Secciones transversales (×12,5) de tallos de okra a los 60 días después de la siembra afectados por diferentes tratamientos aplicados. Donde: T1 = [Infección por nematodos (M. javanica)]; T5 = [Infección por nematodos (M. javanica) + Infección por hongos (F. solani)]; T6 = [Infección por nematodos (M. javanica) + Infección por hongos (F. solani) + Rebosado con filtrado de cultivo de hongos (P. chrysogenum)]; T7 = [Infección por nematodos (M. javanica) + Infección por hongos (F. solani) + Rebosado con filtrado de cultivo de hongos (Trichoderma spp.)]; T13 = Infección por hongos (F. solani); T14 = [Control (sin tratar)]; Epidermis Ep, tejido de corteza Co, tejido de floema Ph, tejido de xilema Xy, tejido de médula Pi.

Es interesante notar que la mejora del desarrollo vegetativo y reproductivo de las plantas tratadas revirtió completamente estas respuestas beneficiosas de diversas características anatómicas a los tratamientos, particularmente en el caso del control (T14) y T7 en comparación con otros tratamientos. Por lo tanto, la investigación actual demostró tales expansiones del tejido del xilema, o el conducto de diversos asimilados desde las hojas a los frutos y otros sumideros de plantas, y del tejido del floema, o la ruta de translocación de agua y nutrientes minerales desde las raíces a las hojas. Como resultado, un aumento en la producción final de frutos podría atribuirse directamente a mejores ocurrencias de translocación.

La información en la Tabla 3 y la Fig. 7 demostró cómo las características histológicas examinadas de la hoja reaccionaron de manera similar a las características anatómicas del tallo. Para el tejido mesófilo, la aplicación de M. javanica (T1), F. solani (T13) y M. javanica + F. solani tuvo un impacto significativo en el espesor tanto del tejido esponjoso como del tejido en empalizada (T5). Aquí, el valor del espesor del tejido esponjoso disminuyó (127,85 cμ) con T5 pero aumentó hasta alcanzar (133,29 cμ) y (128,53 cμ) con T1 y T13, respectivamente, que fueron los tratamientos más efectivos en el mismo orden.
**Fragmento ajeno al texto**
(** [head]: [data_hdr.head] is not NULL; [sio]: [swapout.sio] is not NULL *)
Record MemObject := mkMem {
  url : bytes;
  store_url : option bytes;
  method : option HttpMethod.method_t;
  request : option StoreKey.request_key;
  id : Z;
  head : bool;
  inmem_lo : Z;
  sio : bool;
  nclients : nat;
  ims_entry : option positive;
  old_entry : option positive
}.

Record entry := mkE {
  hkey : option key;
  mem_obj : option MemObject;
  expires : Z;
  lastref : Z;
  swap_filen : Z;
  lock_count : Z;
  mem_status : mem_status_t;
  store_status : store_status_t;
  swap_status : swap_status_t;
  SPECIAL : bool;
  CACHABLE : bool;
  RELEASE_REQUEST : bool;
  PRIVATE : bool;
  EARLY_PUBLIC : bool
}.

Record store := mkS {
  entries : gmap positive entry;
  table : list (key * positive);
  key_counter : Z;
  hot : list positive;
  hot_obj_count : Z;
  late : list positive;
  rebuilding : bool;
  curtime : Z;
  swaplog : list (bool * Z);
  unlinked : list Z
}.

Definition set_entries (m : gmap positive entry) (s : store) : store :=
  mkS m (table s) (key_counter s) (hot s) (hot_obj_count s) (late s) (rebuilding s) (curtime s) (swaplog s) (unlinked s).
Definition set_table (t : list (key * positive)) (s : store) : store :=
  mkS (entries s) t (key_counter s) (hot s) (hot_obj_count s) (late s) (rebuilding s) (curtime s) (swaplog s) (unlinked s).
Definition set_counter (n : Z) (s : store) : store :=
  mkS (entries s) (table s) n (hot s) (hot_obj_count s) (late s) (rebuilding s) (curtime s) (swaplog s) (unlinked s).
Definition set_hot (l : list positive) (n : Z) (s : store) : store :=
  mkS (entries s) (table s) (key_counter s) l n (late s) (rebuilding s) (curtime s) (swaplog s) (unlinked s).
Definition set_late (l : list positive) (s : store) : store :=
  mkS (entries s) (table s) (key_counter s) (hot s) (hot_obj_count s) l (rebuilding s) (curtime s) (swaplog s) (unlinked s).
Definition set_log (l : list (bool * Z)) (s : store) : store :=
  mkS (entries s) (table s) (key_counter s) (hot s) (hot_obj_count s) (late s) (rebuilding s) (curtime s) l (unlinked s).
Definition set_unlinked (l : list Z) (s : store) : store :=
  mkS (entries s) (table s) (key_counter s) (hot s) (hot_obj_count s) (late s) (rebuilding s) (curtime s) (swaplog s) l.
Definition set_rebuilding (b : bool) (s : store) : store :=
  mkS (entries s) (table s) (key_counter s) (hot s) (hot_obj_count s) (late s) b (curtime s) (swaplog s) (unlinked s).
Definition set_time (t : Z) (s : store) : store :=
  mkS (entries s) (table s) (key_counter s) (hot s) (hot_obj_count s) (late s) (rebuilding s) t (swaplog s) (unlinked s).

Definition set_key (k : option key) (p : bool) (e : entry) : entry :=
  mkE k (mem_obj e) (expires e) (lastref e) (swap_filen e) (lock_count e) (mem_status e) (store_status e) (swap_status e) (SPECIAL e) (CACHABLE e) (RELEASE_REQUEST e) p (EARLY_PUBLIC e).
Definition set_mem (m : option MemObject) (e : entry) : entry :=
  mkE (hkey e) m (expires e) (lastref e) (swap_filen e) (lock_count e) (mem_status e) (store_status e) (swap_status e) (SPECIAL e) (CACHABLE e) (RELEASE_REQUEST e) (PRIVATE e) (EARLY_PUBLIC e).
Definition set_expires (t : Z) (e : entry) : entry :=
  mkE (hkey e) (mem_obj e) t (lastref e) (swap_filen e) (lock_count e) (mem_status e) (store_status e) (swap_status e) (SPECIAL e) (CACHABLE e) (RELEASE_REQUEST e) (PRIVATE e) (EARLY_PUBLIC e).
Definition set_lastref (t : Z) (e : entry) : entry :=
  mkE (hkey e) (mem_obj e) (expires e) t (swap_filen e) (lock_count e) (mem_status e) (store_status e) (swap_status e) (SPECIAL e) (CACHABLE e) (RELEASE_REQUEST e) (PRIVATE e) (EARLY_PUBLIC e).
Definition set_locks (n : Z) (e : entry) : entry :=
  mkE (hkey e) (mem_obj e) (expires e) (lastref e) (swap_filen e) n (mem_status e) (store_status e) (swap_status e) (SPECIAL e) (CACHABLE e) (RELEASE_REQUEST e) (PRIVATE e) (EARLY_PUBLIC e).
Definition set_mem_status (m : mem_status_t) (e : entry) : entry :=
  mkE (hkey e) (mem_obj e) (expires e) (lastref e) (swap_filen e) (lock_count e) m (store_status e) (swap_status e) (SPECIAL e) (CACHABLE e) (RELEASE_REQUEST e) (PRIVATE e) (EARLY_PUBLIC e).
Definition set_store_status (st : store_status_t) (e : entry) : entry :=
  mkE (hkey e) (mem_obj e) (expires e) (lastref e) (swap_filen e) (lock_count e) (mem_status e) st (swap_status e) (SPECIAL e) (CACHABLE e) (RELEASE_REQUEST e) (PRIVATE e) (EARLY_PUBLIC e).
Definition set_swap (fn : Z) (st : swap_status_t) (e : entry) : entry :=
  mkE (hkey e) (mem_obj e) (expires e) (lastref e) fn (lock_count e) (mem_status e) (store_status e) st (SPECIAL e) (CACHABLE e) (RELEASE_REQUEST e) (PRIVATE e) (EARLY_PUBLIC e).
Definition set_flags (c r : bool) (e : entry) : entry :=
  mkE (hkey e) (mem_obj e) (expires e) (lastref e) (swap_filen e) (lock_count e) (mem_status e) (store_status e) (swap_status e) (SPECIAL e) c r (PRIVATE e) (EARLY_PUBLIC e).
Definition set_early (b : bool) (e : entry) : entry :=
  mkE (hkey e) (mem_obj e) (expires e) (lastref e) (swap_filen e) (lock_count e) (mem_status e) (store_status e) (swap_status e) (SPECIAL e) (CACHABLE e) (RELEASE_REQUEST e) (PRIVATE e) b.

Definition set_id (i : Z) (m : MemObject) : MemObject :=
  mkMem (url m) (store_url m) (method m) (request m) i (head m) (inmem_lo m) (sio m) (nclients m) (ims_entry m) (old_entry m).
Definition set_request (r : option StoreKey.request_key) (m : MemObject) : MemObject :=
  mkMem (url m) (store_url m) (method m) r (id m) (head m) (inmem_lo m) (sio m) (nclients m) (ims_entry m) (old_entry m).
Definition set_links (i o : option positive) (m : MemObject) : MemObject :=
  mkMem (url m) (store_url m) (method m) (request m) (id m) (head m) (inmem_lo m) (sio m) (nclients m) i o.
Definition set_data (h : bool) (lo : Z) (m : MemObject) : MemObject :=
  mkMem (url m) (store_url m) (method m) (request m) (id m) h lo (sio m) (nclients m) (ims_entry m) (old_entry m).
Definition set_sio (b : bool) (m : MemObject) : MemObject :=
  mkMem (url m) (store_url m) (method m) (request m) (id m) (head m) (inmem_lo m) b (nclients m) (ims_entry m) (old_entry m).
Definition set_nclients (n : nat) (m : MemObject) : MemObject :=
  mkMem (url m) (store_url m) (method m) (request m) (id m) (head m) (inmem_lo m) (sio m) n (ims_entry m) (old_entry m).

Definition pending (e : entry) : bool := match store_status e with STORE_PENDING => true | STORE_OK => false end.
Definition writing (e : entry) : bool := match swap_status e with SWAPOUT_WRITING => true | _ => false end.
Definition done_ (e : entry) : bool := match swap_status e with SWAPOUT_DONE => true | _ => false end.

(** [e->field = ...] *)
Definition upd (a : positive) (f : entry -> entry) (s : store) : option store :=
  let? e := entries s !! a in Some (set_entries (<[a := f e]> (entries s)) s).

(** ** The table *)

Definition hash_lookup (k : key) (s : store) : option positive := snd <$> List.find (fun p => bool_decide (p.1 = k)) (table s).

Definition storeGet (k : key) (s : store) : option positive := hash_lookup k s.

Definition storeHashInsert (a : positive) (k : key) (p : bool) (s : store) : option store :=
  let? s := upd a (set_key (Some k) p) s in Some (set_table ((k, a) :: table s) s).

(** [hash_remove_link] does not find a link that is not there. *)
Definition storeHashDelete (a : positive) (s : store) : option store :=
  let? e := entries s !! a in
  assert? bool_decide (a ∈ (table s).*2) in
  upd a (set_key None (PRIVATE e)) (set_table (filter (fun p => p.2 <> a) (table s)) s).

Section operations.
Context `{StoreKeys}.

(** [++key_counter] *)
Definition getKeyCounter (s : store) : Z * store :=
  let n := wrap_s 32 (key_counter s + 1) in
  let n := if n <? 0 then 1 else n in
  (n, set_counter n s).

Definition is_some {A} (x : option A) : bool := match x with None => false | Some _ => true end.

Definition storeDirSwapLog (add : bool) (a : positive) (s : store) : option store :=
  let? e := entries s !! a in Some (set_log ((add, swap_filen e) :: swaplog s) s).

Definition JUNK : bytes := str "JUNK".
Definition NONE : option HttpMethod.method_t := HttpMethod.urlMethodGetKnown (str "NONE") 4.

Definition storeSetPrivateKey (a : positive) (s : store) : option store :=
  let? e := entries s !! a in
  if is_some (hkey e) && PRIVATE e then Some s
  else
    let? s := if is_some (hkey e) then
                let? s := if -1 <? swap_filen e then storeDirSwapLog false a s else Some s in
                storeHashDelete a s
              else Some s in
    let '(n, s) := getKeyCounter s in
    let? s := if is_some (mem_obj e) then upd a (fun e => set_mem (set_id n <$> mem_obj e) e) s else Some s in
    let? newkey := match mem_obj e with
                   | Some mem => storeKeyPrivate (url mem) (method mem) n
                   | None => storeKeyPrivate JUNK NONE n
                   end in
    assert? negb (is_some (hash_lookup newkey s)) in
    storeHashInsert a newkey true s.

Definition storeReleaseRequest (a : positive) (s : store) : option store :=
  let? e := entries s !! a in
  if RELEASE_REQUEST e then Some s
  else
    let? s := upd a (set_flags false true) s in
    storeSetPrivateKey a s.

Definition storeExpireNow (a : positive) (s : store) : option store := upd a (set_expires (curtime s)) s.

Definition storeSetMemStatus (a : positive) (new_status : mem_status_t) (s : store) : option store :=
  let? e := entries s !! a in
  if bool_decide (mem_status e = new_status) then Some s
  else
    let? mem := mem_obj e in
    let? s := match new_status with
              | IN_MEMORY =>
                  assert? inmem_lo mem =? 0 in
                  Some (set_hot (if SPECIAL e then hot s else a :: hot s) (hot_obj_count s + 1) s)
              | NOT_IN_MEMORY =>
                  assert? SPECIAL e || bool_decide (a ∈ hot s) in
                  Some (set_hot (if SPECIAL e then hot s else filter (fun b => b <> a) (hot s)) (hot_obj_count s - 1) s)
              end in
    upd a (set_mem_status new_status) s.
Por el contrario, el grosor del tejido en empalizada fue (143,51 d y 142,64 dμ) con T1 y T13, respectivamente, pero disminuyó hasta alcanzar (141,79 dμ) con T5. En cuanto al espesor de VB (μm), se alcanzaron sus valores máximos con el tratamiento T5. Aquí, el espesor de VB (μm) disminuyó (170,67 fμ) con T5 mientras que se incrementó hasta alcanzar (193,14 d) y (185,81 eμ) con T1 y T13, respectivamente, que fueron los tratamientos más efectivos en el mismo orden.

Secciones transversales (×100) de hojas de Okra a los 60 días después de la siembra afectadas por diferentes tratamientos aplicados. Donde: T1 = [Infección por nematodos (M. javanica)]; T5 = [Infección por nematodos (M. javanica) + Infección por hongos (F. solani)]; T6 = [Infección por nematodos (M. javanica) + Infección por hongos (F. solani) + Rebosado con filtrado de cultivo de hongos (P. chrysogenum)]; T7 = [Infección por nematodos (M. javanica) + Infección por hongos (F. solani) + Rebosado con filtrado de cultivo de hongos (Trichoderma spp.)]; T13 = Infección por hongos (F. solani); T14 = [Control (sin tratar)]; Ue epidermis superior, le epidermis inferior, tejido del floema ph, tejido xy xilema.

Los resultados adquiridos muestran en general que las terapias administradas, particularmente T6 y T7, desempeñan una función defensiva protectora como inductores de resistencia contra efectos perjudiciales al mejorar el rendimiento anatómico y el sistema de defensa metabólico. Los datos indicaron que, claramente, los tratamientos aplicados, especialmente el control (T14), T6 y T7, desempeñan un papel protector defensivo como inductores de resistencia contra efectos adversos al mejorar el rendimiento anatómico y el sistema de defensa metabólicamente tuvieron un efecto positivo en todas las características anatómicas estudiadas. de raíz (Ø de raíz, espesor de corteza, Ø de VC y longitud de arco de xilema), para tallo (Ø de tallo, espesor de corteza, Ø de VC y espesor de VB) así como de hojas (grosor de tejidos esponjosos y en empalizada y espesor de VB ). Mientras que los tratamientos utilizados de T1 y T13 tuvieron un efecto negativo en la mayoría de las características anatómicas estudiadas de raíz, tallo y hoja de plantas de okra en comparación con los tratamientos de plantas no estresadas. Estas disminuciones fueron más pronunciadas con M. javanica (T1), F. solani (T13) y M. javanica + F. solani (T5).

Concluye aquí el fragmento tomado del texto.